*** Records ***

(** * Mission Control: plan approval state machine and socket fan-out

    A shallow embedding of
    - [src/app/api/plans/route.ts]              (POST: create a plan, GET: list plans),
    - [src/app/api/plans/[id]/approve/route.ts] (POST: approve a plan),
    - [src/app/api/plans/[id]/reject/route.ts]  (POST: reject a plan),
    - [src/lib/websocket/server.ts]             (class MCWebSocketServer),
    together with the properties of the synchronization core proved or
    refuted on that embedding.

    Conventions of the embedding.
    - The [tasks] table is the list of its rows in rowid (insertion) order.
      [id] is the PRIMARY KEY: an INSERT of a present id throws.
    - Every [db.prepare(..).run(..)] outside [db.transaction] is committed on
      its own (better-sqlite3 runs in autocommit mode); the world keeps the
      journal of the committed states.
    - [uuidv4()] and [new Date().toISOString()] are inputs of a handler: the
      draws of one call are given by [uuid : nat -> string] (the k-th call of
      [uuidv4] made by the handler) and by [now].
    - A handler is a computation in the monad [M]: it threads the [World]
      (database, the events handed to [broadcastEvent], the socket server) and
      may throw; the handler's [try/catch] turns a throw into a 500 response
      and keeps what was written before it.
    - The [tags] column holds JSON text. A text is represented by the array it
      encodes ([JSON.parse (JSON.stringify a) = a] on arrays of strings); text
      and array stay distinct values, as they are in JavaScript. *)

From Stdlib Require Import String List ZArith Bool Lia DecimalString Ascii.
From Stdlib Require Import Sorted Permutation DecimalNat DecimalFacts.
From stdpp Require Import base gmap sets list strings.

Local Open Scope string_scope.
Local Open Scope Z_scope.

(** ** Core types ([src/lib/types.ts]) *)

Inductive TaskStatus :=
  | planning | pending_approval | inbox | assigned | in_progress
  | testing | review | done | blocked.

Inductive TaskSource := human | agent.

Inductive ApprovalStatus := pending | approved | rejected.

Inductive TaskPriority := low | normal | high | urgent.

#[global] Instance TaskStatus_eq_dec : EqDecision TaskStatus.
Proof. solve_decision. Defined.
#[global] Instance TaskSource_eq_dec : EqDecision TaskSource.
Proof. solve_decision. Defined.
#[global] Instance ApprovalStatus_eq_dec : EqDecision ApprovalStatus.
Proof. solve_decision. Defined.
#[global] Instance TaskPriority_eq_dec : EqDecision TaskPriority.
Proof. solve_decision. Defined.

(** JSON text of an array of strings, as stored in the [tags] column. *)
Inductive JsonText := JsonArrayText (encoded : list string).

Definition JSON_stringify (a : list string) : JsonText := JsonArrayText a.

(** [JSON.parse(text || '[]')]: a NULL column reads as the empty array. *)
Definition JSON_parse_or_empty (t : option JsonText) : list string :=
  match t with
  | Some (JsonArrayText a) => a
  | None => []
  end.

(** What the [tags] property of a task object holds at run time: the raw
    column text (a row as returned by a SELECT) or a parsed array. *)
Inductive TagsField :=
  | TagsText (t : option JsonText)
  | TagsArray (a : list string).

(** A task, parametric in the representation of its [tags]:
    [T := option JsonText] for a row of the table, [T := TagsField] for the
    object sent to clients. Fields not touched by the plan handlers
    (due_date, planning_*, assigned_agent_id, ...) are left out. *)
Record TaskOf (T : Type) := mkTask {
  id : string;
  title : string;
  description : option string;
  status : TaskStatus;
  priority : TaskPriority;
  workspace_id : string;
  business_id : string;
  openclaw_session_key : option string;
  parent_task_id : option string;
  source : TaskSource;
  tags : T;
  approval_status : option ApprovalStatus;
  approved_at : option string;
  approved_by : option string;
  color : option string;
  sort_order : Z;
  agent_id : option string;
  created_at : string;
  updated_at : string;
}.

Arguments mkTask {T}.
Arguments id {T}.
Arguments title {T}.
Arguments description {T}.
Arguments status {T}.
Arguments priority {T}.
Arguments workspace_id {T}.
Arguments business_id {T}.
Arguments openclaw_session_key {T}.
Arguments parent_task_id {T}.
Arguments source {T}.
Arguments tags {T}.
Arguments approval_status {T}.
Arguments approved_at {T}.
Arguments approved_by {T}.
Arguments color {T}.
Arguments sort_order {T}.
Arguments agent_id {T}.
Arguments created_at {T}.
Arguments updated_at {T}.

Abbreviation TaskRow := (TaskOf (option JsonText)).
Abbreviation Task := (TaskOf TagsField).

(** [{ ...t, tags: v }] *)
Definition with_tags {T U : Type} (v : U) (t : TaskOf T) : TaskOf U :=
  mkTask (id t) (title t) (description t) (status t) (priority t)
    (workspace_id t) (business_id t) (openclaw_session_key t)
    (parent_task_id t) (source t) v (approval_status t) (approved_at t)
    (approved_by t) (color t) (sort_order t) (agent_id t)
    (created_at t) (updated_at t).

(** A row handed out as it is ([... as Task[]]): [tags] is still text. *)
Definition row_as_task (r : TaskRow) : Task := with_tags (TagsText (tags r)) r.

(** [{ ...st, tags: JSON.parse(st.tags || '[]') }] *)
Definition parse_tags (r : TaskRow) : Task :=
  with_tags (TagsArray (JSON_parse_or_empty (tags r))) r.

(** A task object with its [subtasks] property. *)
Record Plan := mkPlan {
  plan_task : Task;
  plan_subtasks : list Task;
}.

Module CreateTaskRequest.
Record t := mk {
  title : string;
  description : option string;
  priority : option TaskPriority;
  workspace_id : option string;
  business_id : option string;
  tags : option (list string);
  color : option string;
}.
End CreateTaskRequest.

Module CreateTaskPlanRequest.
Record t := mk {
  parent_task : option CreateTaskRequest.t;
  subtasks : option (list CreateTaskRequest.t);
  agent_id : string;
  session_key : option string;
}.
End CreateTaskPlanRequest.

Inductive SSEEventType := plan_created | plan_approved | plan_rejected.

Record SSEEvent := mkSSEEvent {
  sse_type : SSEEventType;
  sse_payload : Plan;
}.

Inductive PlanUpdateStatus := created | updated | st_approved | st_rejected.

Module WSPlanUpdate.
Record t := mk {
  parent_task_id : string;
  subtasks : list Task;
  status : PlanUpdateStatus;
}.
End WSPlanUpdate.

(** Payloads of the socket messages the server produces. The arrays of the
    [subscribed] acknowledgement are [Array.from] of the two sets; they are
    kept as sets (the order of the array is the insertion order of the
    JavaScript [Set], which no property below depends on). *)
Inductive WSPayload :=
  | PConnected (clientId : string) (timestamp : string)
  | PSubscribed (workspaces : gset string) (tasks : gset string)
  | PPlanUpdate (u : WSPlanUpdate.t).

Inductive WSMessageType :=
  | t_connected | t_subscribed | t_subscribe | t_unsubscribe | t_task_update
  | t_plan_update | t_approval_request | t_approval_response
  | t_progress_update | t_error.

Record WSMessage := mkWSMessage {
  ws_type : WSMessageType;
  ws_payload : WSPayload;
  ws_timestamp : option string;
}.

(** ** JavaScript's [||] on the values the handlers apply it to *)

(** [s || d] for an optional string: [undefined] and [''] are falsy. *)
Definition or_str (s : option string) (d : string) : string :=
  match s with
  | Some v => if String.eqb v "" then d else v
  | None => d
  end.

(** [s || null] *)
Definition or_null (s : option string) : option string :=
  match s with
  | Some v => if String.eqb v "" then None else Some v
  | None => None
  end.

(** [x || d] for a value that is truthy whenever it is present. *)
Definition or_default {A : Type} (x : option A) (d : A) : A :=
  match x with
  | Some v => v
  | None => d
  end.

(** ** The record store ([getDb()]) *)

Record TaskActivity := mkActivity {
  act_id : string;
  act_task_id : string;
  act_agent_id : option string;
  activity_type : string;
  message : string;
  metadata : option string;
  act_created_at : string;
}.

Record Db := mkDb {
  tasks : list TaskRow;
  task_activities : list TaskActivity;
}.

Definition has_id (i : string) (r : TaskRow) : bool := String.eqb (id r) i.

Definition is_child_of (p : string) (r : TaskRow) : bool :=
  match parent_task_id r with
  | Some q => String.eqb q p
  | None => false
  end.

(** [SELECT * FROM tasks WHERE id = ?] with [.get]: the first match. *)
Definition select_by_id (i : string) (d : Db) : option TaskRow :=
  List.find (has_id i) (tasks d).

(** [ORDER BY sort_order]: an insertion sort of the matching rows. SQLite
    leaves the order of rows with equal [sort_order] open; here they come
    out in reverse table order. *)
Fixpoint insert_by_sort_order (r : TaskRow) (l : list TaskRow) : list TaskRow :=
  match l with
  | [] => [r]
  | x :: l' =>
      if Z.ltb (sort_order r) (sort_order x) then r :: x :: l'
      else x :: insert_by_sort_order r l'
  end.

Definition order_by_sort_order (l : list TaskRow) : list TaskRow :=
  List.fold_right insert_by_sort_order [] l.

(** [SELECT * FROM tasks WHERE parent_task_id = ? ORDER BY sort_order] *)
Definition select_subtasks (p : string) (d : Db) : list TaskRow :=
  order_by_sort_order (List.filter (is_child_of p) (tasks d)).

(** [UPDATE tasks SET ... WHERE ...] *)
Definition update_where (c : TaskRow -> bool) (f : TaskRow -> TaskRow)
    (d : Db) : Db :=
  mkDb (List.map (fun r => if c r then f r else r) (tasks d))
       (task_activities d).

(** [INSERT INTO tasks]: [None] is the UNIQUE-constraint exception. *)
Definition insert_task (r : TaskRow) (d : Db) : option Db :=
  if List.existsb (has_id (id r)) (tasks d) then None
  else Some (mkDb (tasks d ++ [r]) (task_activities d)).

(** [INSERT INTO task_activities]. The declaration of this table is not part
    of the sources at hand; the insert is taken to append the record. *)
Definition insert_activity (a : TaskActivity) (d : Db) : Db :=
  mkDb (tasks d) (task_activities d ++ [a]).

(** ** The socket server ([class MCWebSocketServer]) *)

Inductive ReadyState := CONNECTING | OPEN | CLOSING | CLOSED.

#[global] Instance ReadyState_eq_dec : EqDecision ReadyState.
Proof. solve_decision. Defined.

*** End of Records ***

- Description of the task: Copy exactly, please, the span of lines that begins at the line with "match l with" and ends at the last line of the data, both included.

- Response below:
  match l with
  | [] => [r]
  | x :: l' =>
      if Z.ltb (sort_order r) (sort_order x) then r :: x :: l'
      else x :: insert_by_sort_order r l'
  end.

Definition order_by_sort_order (l : list TaskRow) : list TaskRow :=
  List.fold_right insert_by_sort_order [] l.

(** [SELECT * FROM tasks WHERE parent_task_id = ? ORDER BY sort_order] *)
Definition select_subtasks (p : string) (d : Db) : list TaskRow :=
  order_by_sort_order (List.filter (is_child_of p) (tasks d)).

(** [UPDATE tasks SET ... WHERE ...] *)
Definition update_where (c : TaskRow -> bool) (f : TaskRow -> TaskRow)
    (d : Db) : Db :=
  mkDb (List.map (fun r => if c r then f r else r) (tasks d))
       (task_activities d).

(** [INSERT INTO tasks]: [None] is the UNIQUE-constraint exception. *)
Definition insert_task (r : TaskRow) (d : Db) : option Db :=
  if List.existsb (has_id (id r)) (tasks d) then None
  else Some (mkDb (tasks d ++ [r]) (task_activities d)).

(** [INSERT INTO task_activities]. The declaration of this table is not part
    of the sources at hand; the insert is taken to append the record. *)
Definition insert_activity (a : TaskActivity) (d : Db) : Db :=
  mkDb (tasks d) (task_activities d ++ [a]).

(** ** The socket server ([class MCWebSocketServer]) *)

Inductive ReadyState := CONNECTING | OPEN | CLOSING | CLOSED.

#[global] Instance ReadyState_eq_dec : EqDecision ReadyState.
Proof. solve_decision. Defined.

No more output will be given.